On Wed, Nov 04, 2015 at 02:15:41PM +0900, Tomasz Figa wrote:
> On Wed, Nov 4, 2015 at 3:40 AM, Russell King - ARM Linux
> <linux at arm.linux.org.uk> wrote:
> > On Tue, Nov 03, 2015 at 05:41:24PM +0000, Robin Murphy wrote:
> >> Hi Tomasz,
> >>
> >> On 02/11/15 13:43, Tomasz Figa wrote:
> >> >Agreed. The dma_map_*() API is not guaranteed to return a single
> >> >contiguous part of virtual address space for any given SG list.
> >> >However it was understood to be able to map buffers contiguously
> >> >mappable by the CPU into a single segment and users,
> >> >videobuf2-dma-contig in particular, relied on this.
> >>
> >> I don't follow that - _any_ buffer made of page-sized chunks is going to be
> >> mappable contiguously by the CPU; it's clearly impossible for the streaming
> >> DMA API itself to offer such a guarantee, because it's entirely orthogonal
> >> to the presence or otherwise of an IOMMU.
> >
> > Tomasz's use of "virtual address space" above in combination with the
> > DMA API is really confusing.
> 
> I suppose I must have mistakenly use "virtual address space" somewhere
> instead of "IO virtual address space". I'm sorry for causing
> confusion.
> 
> The thing being discussed here is mapping of buffers described by
> scatterlists into IO virtual address space, i.e. the operation
> happening when dma_map_sg() is called for an IOMMU-enabled device.

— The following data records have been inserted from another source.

Lemma wp_server_rdma T own rest held s kind dest iov ra key f addr :
  server_ok own rest held [] 0 s -> fetching T own s -> patient fuel s -> sm_find dest (remoteLiAddr (cx_conn s)) = Some addr ->
  iov <> [] -> Forall (own_piece own) iov -> (forall a, landing kind iov a -> T a) ->
  wp resource (transfer fuel kind dest iov ra key f)
    (fun _ t => exists a, rma_done T own held [] 0 [mkRma kind iov addr ra key a] s t /\
       a < cx_nextAction t /\ cx_actions t !! a = Some (new_PostAction (Function f))) s.
Proof.
  intros Hs Hid Hp Hd Hne Hpc HT.
  assert (Forall (registered s) iov /\ Forall (outside (own ∪ rest) (all_bufs s [])) iov) as [Hreg Hout].
  { rewrite !Forall_forall. split; intros v Hv; eapply own_piece_ready; try exact Hs; by eapply Forall_forall in Hpc. }
  assert (wp resource (transfer fuel kind dest iov ra key f) (fun _ t => owned_ok own (own ∪ rest) held [] 0 t /\
    exists a, rma_frame (landing kind iov) [mkRma kind iov addr ra key a] s t /\ a < cx_nextAction t /\ cx_actions t !! a = Some (new_PostAction (Function f))) s) as Hw.
  { assert ((0 <? Z.of_nat (length iov)) = true) as Hl by (destruct iov; [done|rewrite length_cons; apply Z.ltb_lt; lia]).
    assert (wp resource (rdma fuel kind dest iov ra key f) (fun _ t => owned_ok own (own ∪ rest) held [] 0 t /\
      exists a, rma_frame (landing kind iov) [mkRma kind iov addr ra key a] s t /\ a < cx_nextAction t /\ cx_actions t !! a = Some (new_PostAction (Function f))) s) as Hr.
    { eapply wp_mono; [eapply wp_also; [apply (wp_rdma (users := owned own) no_holds fuel (own ∪ rest) held s kind dest iov ra key f addr); try done|by apply rdma_frame]|].
      - apply (sv_conn _ _ _ _ _ _ Hs).
      - by intros _ t [(Hc' & _) Hfr]. }
    destruct kind; by apply wp_bind, wp_guard. }
  eapply wp_mono; [exact Hw|]. clear Hw. intros u t (Hc' & a & Hfr & Ha & Hact). exists a. split; [|done]. apply (rma_frame_weaken _ T) in Hfr; [|done].
  assert (fetching T own t) as Hid' by (intros y [Hy|Hy]%(rf_target _ _ _ _ Hfr); [by apply Hid|done]).
  assert (forall q, is_Some (rest !! q) -> is_Some ((own ∪ rest) !! q) /\ own !! q = None) as Hrest.
  { intros q [v Hv]. pose proof (map_disjoint_Some_r _ _ _ _ (sv_apart _ _ _ _ _ _ Hs) Hv) as Ho. split; [|done]. exists v. by rewrite lookup_union_r. }
  destruct (server_conn_step T own rest held [] 0 held [] 0 s t (own ∪ rest) Hs ltac:(done) Hc') as [Hs' Hk].
  - apply (rf_app _ _ _ _ Hfr).
  - by rewrite (rf_conn _ _ _ _ Hfr).
  - rewrite (rf_domain _ _ _ _ Hfr). intros q Hq. by apply Hrest, (sv_pool _ _ _ _ _ _ Hs).
  - intros b act Hb. destruct (rf_actions _ _ _ _ Hfr b act Hb) as [?|Hb']; [by left|].
    destruct (sv_acts _ _ _ _ _ _ Hs _ _ Hb'); [by left|right]. by apply Hrest.
  - intros y Hy Hn. apply (rf_mem _ _ _ _ Hfr). intros [Ht|Ht]; [|done]. by apply Hn, Hid.
  - constructor; try done. by eexists.
Qed.
(* ===== verification/Machine.v ===== *)
(** * A concrete machine

    Instances of the parameters of the development: an allocator of fixed slots
    for libc, a trivial libfabric, a disk that serves every request and one that
    refuses every write.  On them, a world with two objects in a container over
    the memory backend the server builds (a cache over malloc).  They show that
    the hypotheses of the theorems can hold together. *)

From Stdlib Require Import String.
From S2P Require Import Prelude StdMap Memory IntervalMap Interfaces ConsistencyTracker World WorldInv View ObjectSegment Object ObjectAccess ObjectData ObjectFlush ObjectCow Container System LibfabricDomain MemoryBackend MemoryCache MemoryBalance Provider.

Module Machine.
Import Container LibfabricDomain MemoryBackend MemoryCache MemoryBalance Provider.

(** ** libc: the slots in the order of their allocation, with the size in use *)
Definition Arena : Type := list Z.
Definition SLOT : Z := 1099511627776.   (* 2^40 *)
Definition slot_addr (i : nat) : Z := (Z.of_nat i + 1) * SLOT.
Definition slot_valid (i : nat) (n : Z) : bool := (0 <? n) && (n <=? SLOT) && (Z.of_nat i <? 16777214).

Fixpoint live_from (i : nat) (x : list Z) : gmap Z Z :=
  match x with
  | [] => ∅
  | n :: x' => if slot_valid i n then <[slot_addr i := n]> (live_from (S i) x') else live_from (S i) x'
  end.

Definition arena_take (failed n : Z) (x : list Z) : Z * list Z :=
  if slot_valid (length x) n then (slot_addr (length x), x ++ [n]) else (failed, x).
Definition arena_drop (p : Z) (x : list Z) : list Z := <[Z.to_nat (p / SLOT - 1) := 0]> x.

Lemma slot_addr_inj i j : slot_addr i = slot_addr j -> i = j.
Proof. unfold slot_addr, SLOT. lia. Qed.
Lemma slot_valid_spec i n : slot_valid i n = true <-> 0 < n <= SLOT /\ Z.of_nat i < 16777214.
Proof. unfold slot_valid. rewrite !andb_true_iff. lia. Qed.

Lemma live_from_spec i x p n :
  live_from i x !! p = Some n <->
  exists j, x !! j = Some n /\ slot_valid (i + j) n = true /\ p = slot_addr (i + j).
Proof.
  revert i. induction x as [|m x IH]; intros i; simpl live_from.
  - rewrite lookup_empty. split; [done|]. by intros (j & ? & _).
  - assert (live_from (S i) x !! p = Some n <-> exists j, (m :: x) !! S j = Some n /\
              slot_valid (i + S j) n = true /\ p = slot_addr (i + S j)) as Htail.
    { rewrite IH. simpl. by setoid_rewrite Nat.add_succ_r. }
    assert (forall P : nat -> Prop, (exists j, P j) <-> P 0%nat \/ exists j, P (S j)) as Hex.
    { intros P. split; [intros [[|j] Hj]; eauto|intros [?|[j Hj]]; eauto]. }
    rewrite Hex. change ((m :: x) !! 0%nat) with (Some m). rewrite Nat.add_0_r.
    destruct (slot_valid i m) eqn:Ev.
    + rewrite lookup_insert_Some, Htail. split.
      * intros [[<- <-]|[_ ?]]; auto.
      * intros [([= ->] & _ & ->)|(j & Hj & Hv & ->)]; [by left|]. right. split; [|eauto]. intros E%slot_addr_inj. lia.
    + rewrite Htail. split; [by right|]. intros [([= ->] & ? & _)|?]; [congruence|done].
Qed.

#[export] Instance arena_libc : Libc Arena := {
  lc_malloc n x := arena_take 0 n x;
  lc_free p x := arena_drop p x;
  lc_mmap _ _ n x := arena_take MAP_FAILED n x;
  lc_munmap p _ x := arena_drop p x;
  lc_mkstemp t x := ((3, t), x);
  lc_unlink _ x := (0, x);
  lc_ftruncate _ _ x := (0, x);
  lc_close _ x := x;
}.

Lemma arena_take_ok failed n x :
  failed = 0 \/ failed = MAP_FAILED ->
  let r := arena_take failed n x in
  if r.1 =? failed then live_from 0 r.2 = live_from 0 x
  else live_from 0 x !! r.1 = None /\ live_from 0 r.2 = <[r.1 := n]> (live_from 0 x).
Proof.
  intros Hf. unfold arena_take. destruct (slot_valid (length x) n) eqn:Ev; simpl; [|by rewrite Z.eqb_refl].
  destruct (slot_addr (length x) =? failed) eqn:E.
  { apply slot_valid_spec in Ev. unfold slot_addr, SLOT, MAP_FAILED in *. pose proof two64_eq. lia. }
  assert (live_from 0 x !! slot_addr (length x) = None) as Hnone.
  { apply eq_None_not_Some. intros [k (j & Hj & _ & Ej%slot_addr_inj)%live_from_spec].
    apply lookup_lt_Some in Hj. simpl in Ej. lia. }
  split; [done|]. apply map_eq. intros p. apply option_eq. intros k.
  rewrite live_from_spec, lookup_insert_Some, live_from_spec. simpl. split.
  - intros (j & [[Hlt Hj]|[-> ->]]%lookup_snoc_Some & Hv & ->).
    + right. split; [|exists j; tauto]. intros E'%slot_addr_inj. simpl in E'. lia.
    + left. by split.
  - intros [[<- <-]|[_ (j & Hj & Hv & ->)]].
    + exists (length x). split; [|done]. apply lookup_snoc_Some. right. done.
    + exists j. split; [|done]. apply lookup_snoc_Some. left. split; [|done]. by eapply lookup_lt_Some.
Qed.

Lemma arena_drop_ok x p n : live_from 0 x !! p = Some n -> live_from 0 (arena_drop p x) = delete p (live_from 0 x).
Proof.
  intros (i & Hi & Hv & ->)%live_from_spec. simpl in *. unfold arena_drop.
  replace (Z.to_nat (slot_addr i / SLOT - 1)) with i; [|unfold slot_addr; rewrite Z.div_mul by done; lia].
  apply map_eq. intros q. apply option_eq. intros k. rewrite live_from_spec, lookup_delete_Some, live_from_spec.
  simpl. split.
  - intros (j & Hj & Hw & ->). destruct (decide (i = j)) as [->|Hne].
    + rewrite list_lookup_insert_eq in Hj by (by eapply lookup_lt_Some). simplify_eq.
    + rewrite list_lookup_insert_ne in Hj by done. split; [by intros ?%slot_addr_inj|eauto].
  - intros [Hne (j & Hj & Hw & ->)]. exists j. split; [|done]. rewrite list_lookup_insert_ne; [done|]. congruence.
Qed.

#[export] Program Instance arena_libc_ok : LibcOk Arena := { lc_live x := live_from 0 x }.
Next Obligation.
  intros x p n (j & _ & Hv%slot_valid_spec & ->)%live_from_spec. unfold slot_addr, SLOT in *. rewrite two64_eq. lia.
Qed.
Next Obligation.
  intros x p n q k (j & _ & Hv%slot_valid_spec & ->)%live_from_spec (j' & _ & Hv'%slot_valid_spec & ->)%live_from_spec Hne.
  unfold disjoint, slot_addr, SLOT in *. assert (j <> j') by congruence. simpl in *. lia.
Qed.
Next Obligation. intros x n _. apply arena_take_ok. by left. Qed.
Next Obligation. intros x p n. apply arena_drop_ok. Qed.
Next Obligation. intros x fd off n _. apply arena_take_ok. by right. Qed.
Next Obligation. intros x p n. apply arena_drop_ok. Qed.
Next Obligation. done. Qed.
Next Obligation. done. Qed.
Next Obligation. done. Qed.
Next Obligation. done. Qed.

(** ** libfabric: every registration succeeds *)
#[export] Instance arena_libfabric : Libfabric Arena := {
  fi_REMOTE_READ := 4096; fi_REMOTE_WRITE := 8192; fi_RMA_PMEM := 16384;
  fi_mr_reg p _ _ _ k x := ((0, p + k), x);
  fi_mr_key mr _ := u64 mr;
  fi_close _ x := x;
}.
#[export] Instance arena_libfabric_ok : LibfabricOk Arena.
Proof. split; try done. intros mr x. apply u64_range. Qed.

(** ** A disk that serves every request *)
Record Disk : Type := mkDisk { disk : contents }.

Definition disk_write (h hi lo : Z) (l : list byte) (off : Z) (d : contents) : contents := fun h' hi' lo' x =>
  if (h' =? h) && (hi' =? hi) && (lo' =? lo) && (off <=? x) && (x <? off + Z.of_nat (length l))
  then nth (Z.to_nat (x - off)) l x00 else d h' hi' lo' x.

#[export] Instance disk_storage : StorageBackend Disk := {
  sb_pread h hi lo n off s :=
    if (0 <=? n) && (n <? two63) then ((n, range_of (disk s h hi lo) off n), s) else ((-1, []), s);
  sb_pwrite h hi lo l off s := (Z.of_nat (length l), mkDisk (disk_write h hi lo l off (disk s)));
  sb_create _ _ _ s := (0, s);
  sb_fresh _ _ := x00;
}.

#[export] Program Instance disk_storage_ok : StorageOk Disk := { sb_contents := disk }.
Next Obligation. intros h hi lo n off s Hn. simpl. case_match; simpl; [rewrite range_of_length|]; lia. Qed.
Next Obligation. intros. simpl. pose proof two63_eq. case_match; simpl; lia. Qed.
Next Obligation. intros. simpl. by case_match. Qed.
Next Obligation. intros h hi lo n off s Hn. simpl. case_match; simpl; [done|lia]. Qed.
Next Obligation.
  intros h hi lo l off s h' hi' lo' x Hx. simpl. unfold disk_write. case_match eqn:E; [|done].
  rewrite !andb_true_iff in E. destruct Hx as [Hx|Hx]; [|lia]. exfalso. apply Hx. repeat f_equal; lia.
Qed.
Next Obligation.
  intros h hi lo l off s _. simpl. apply list_eq. intros i. destruct (decide (i < length l)%nat) as [Hi|Hi].
  - rewrite range_of_lookup by lia. unfold disk_write. rewrite !Z.eqb_refl. simpl.
    replace (off <=? off + Z.of_nat i) with true by lia. replace (off + Z.of_nat i <? _) with true by lia. simpl.
    destruct (lookup_lt_is_Some_2 l i Hi) as [b Hb]. rewrite Hb. f_equal.
    replace (Z.to_nat (off + Z.of_nat i - off)) with i by lia. by apply nth_lookup_Some.
  - rewrite !lookup_ge_None_2; [done|lia|]. rewrite range_of_length. lia.
Qed.
Next Obligation. done. Qed.

(** ** A disk that refuses every write *)
Record BadDisk : Type := mkBadDisk { bad_disk : contents }.

#[export] Instance bad_storage : StorageBackend BadDisk := {
  sb_pread _ _ _ _ _ s := ((-1, []), s);
  sb_pwrite _ _ _ _ _ s := (-1, s);
  sb_create _ _ _ s := (-1, s);
  sb_fresh _ _ := x00;
}.
#[export] Program Instance bad_storage_ok : StorageOk BadDisk := { sb_contents := bad_disk }.
Next Obligation. done. Qed.
Next Obligation. intros. simpl. pose proof two63_eq. lia. Qed.
Next Obligation. done. Qed.
Next Obligation. intros h hi lo n off s Hn E. simpl in E. lia. Qed.
Next Obligation. done. Qed.
Next Obligation. intros h hi lo l off s E. simpl in E. lia. Qed.
Next Obligation. done. Qed.

(** ** The memory backend of the server, before and after one allocation *)
Definition sys0 : Sys Arena := mkSys [] 0 (new_domain "verbs").
Definition mem0 : server_malloc Arena := (sys0, new_Cache (mkMalloc true)).
Definition BLOCK : Z := SLOT.
Definition mem1 : server_malloc Arena :=
  match mp_allocate 1 4096 mem0 with Ok (_, e) => e | Abort _ => mem0 end.

Lemma sys0_ok : sys_rep sys0 ∅.
Proof.
  constructor; [done|done|]. intros p n. split; [done|]. by intros (k & mr & []).
Qed.

Lemma mem0_ok : mp_inv mem0 ∅.
Proof.
  exists ∅, ∅. rewrite map_empty_union. split; [apply sys0_ok|]. split; [apply map_disjoint_empty_l|].
  split; [|split; [by intros p n h Hp|done]]. rewrite fmap_empty. by apply new_Cache_inv.
Qed.

Lemma mem1_run : mp_allocate 1 4096 mem0 = Ok (BLOCK, mem1).
Proof. by vm_compute. Qed.

Lemma mem1_ok : mp_inv mem1 {[BLOCK := (4096, 1)]}.
Proof.
  pose proof (mp_allocate_ok mem0 ∅ 1 4096 mem0_ok eq_refl) as Ha. unfold wp in Ha. rewrite mem1_run in Ha.
  apply Ha; [|done]. pose proof (mp_max_bounds (E := server_malloc Arena)). lia.
Qed.

(** ** Two objects: one with a dirty segment of 4096 bytes, one empty *)
Definition id1 : ObjectId := mkId 1 0.
Definition id2 : ObjectId := mkId 2 0.
Definition seg1 : ObjectSegment := mkSegment (Some 1) 0 true.
Definition obj1 : Object := mkObject id1 [(4095, seg1)] 4096 ConsistencyTracker.init 1 1.
Definition obj2 : Object := mkObject id2 [] 4096 ConsistencyTracker.init 1 1.
Definition world2 {S} (s : S) : World (server_malloc Arena) S :=
  mkWorld _ _ (fun _ => x41) mem1 s {[1 := (mkSegmentMemory BLOCK 4096 1, 1)]} 2 {[1 := obj1; 2 := obj2]} 3.
Definition container2 : Container := mkContainer [(id1, 1); (id2, 2)] 4096 1 1.
Definition blank : contents := fun _ _ _ _ => x00.
Definition w2 : World (server_malloc Arena) Disk := world2 (mkDisk blank).

Lemma objects2 {S} (s : S) p o : w_objects (world2 s) !! p = Some o -> (p = 1 /\ o = obj1) \/ (p = 2 /\ o = obj2).
Proof. simpl. intros [[<- <-]|[_ [<- <-]%lookup_singleton_Some]]%lookup_insert_Some; auto. Qed.
Lemma shared2 {S} (s : S) i v : w_shared (world2 s) !! i = Some v -> i = 1 /\ v = (mkSegmentMemory BLOCK 4096 1, 1).
Proof. simpl. by intros [<- <-]%lookup_singleton_Some. Qed.

Lemma obj1_ok : obj_ok (w_shared w2) mem1 obj1.
Proof.
  constructor.
  - refine (conj _ (conj _ (conj _ I))); by vm_compute.
  - by vm_compute.
  - repeat constructor. by eexists.
  - repeat constructor. apply Z.divide_0_r.
  - split; [done|]. apply Z.divide_refl.
  - done.
Qed.
Lemma obj2_ok sh : obj_ok sh mem1 obj2.
Proof. constructor; try done. split; [done|]. apply Z.divide_refl. Qed.

Lemma world2_ok {S} `{StorageOk S} (s : S) : world_ok (world2 s) [] None.
Proof.
  constructor.
  - exists {[BLOCK := (4096, 1)]}. split; [apply mem1_ok|]. constructor.
    + by intros i m c [-> [= -> ->]]%shared2.
    + intros i i' m m' c c' [-> _]%shared2 [-> _]%shared2. done.
    + done.
    + intros p v [<- _]%lookup_singleton_Some. left. eexists 1, _, _. by split.
  - intros i m c [-> [= -> ->]]%shared2. split; [|done]. by vm_compute.
  - intros i Hi. replace i with 1; [by eexists|]. change (i ∈ [1] ++ []) in Hi. by apply list_elem_of_singleton in Hi.
  - intros i [v [-> _]%shared2]. done.
  - split; [done|]. intros p [o [[-> _]|[-> _]]%objects2]; simpl; lia.
  - intros i m c [-> [= -> ->]]%shared2. split; [apply Z.divide_refl|done].
  - intros p o [[-> ->]|[-> ->]]%objects2; [apply obj1_ok|apply obj2_ok].
Qed.

Lemma container2_ok {S} `{StorageOk S} (s : S) : container_ok (container2, world2 s).
Proof.
  constructor.
  - apply world2_ok.
  - repeat constructor.
  - intros i p Hp. rewrite sm_find_In in Hp by repeat constructor.
    destruct Hp as [[= <- <-]|[[= <- <-]|[]]]; [by exists obj1|by exists obj2].
  - by intros p o [[-> ->]|[-> ->]]%objects2.
  - split; [done|]. apply Z.divide_refl.
  - done.
Qed.
End Machine.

... and there, it's perfectly legal for an IOMMU to merge all entries
in a scatterlist into one mapping - so dma_map_sg() would return 1.

What that means is that the scatterlist contains the original number of
entries which describes the CPU view of the buffer list using the original
number of entries, and the DMA device view of the same but using just the
first entry.

In other words, if you're walking a scatterlist, and doing a mixture of
DMA and PIO, you can't assume that if you're at scatterlist entry N for
DMA, you can switch to PIO for entry N and you'll write to the same
memory.  (I know that there's badly written drivers in the kernel which
unfortunately do make this assumption, and if they're used in the
presence of an IOMMU, they _will_ be silently data corrupting.)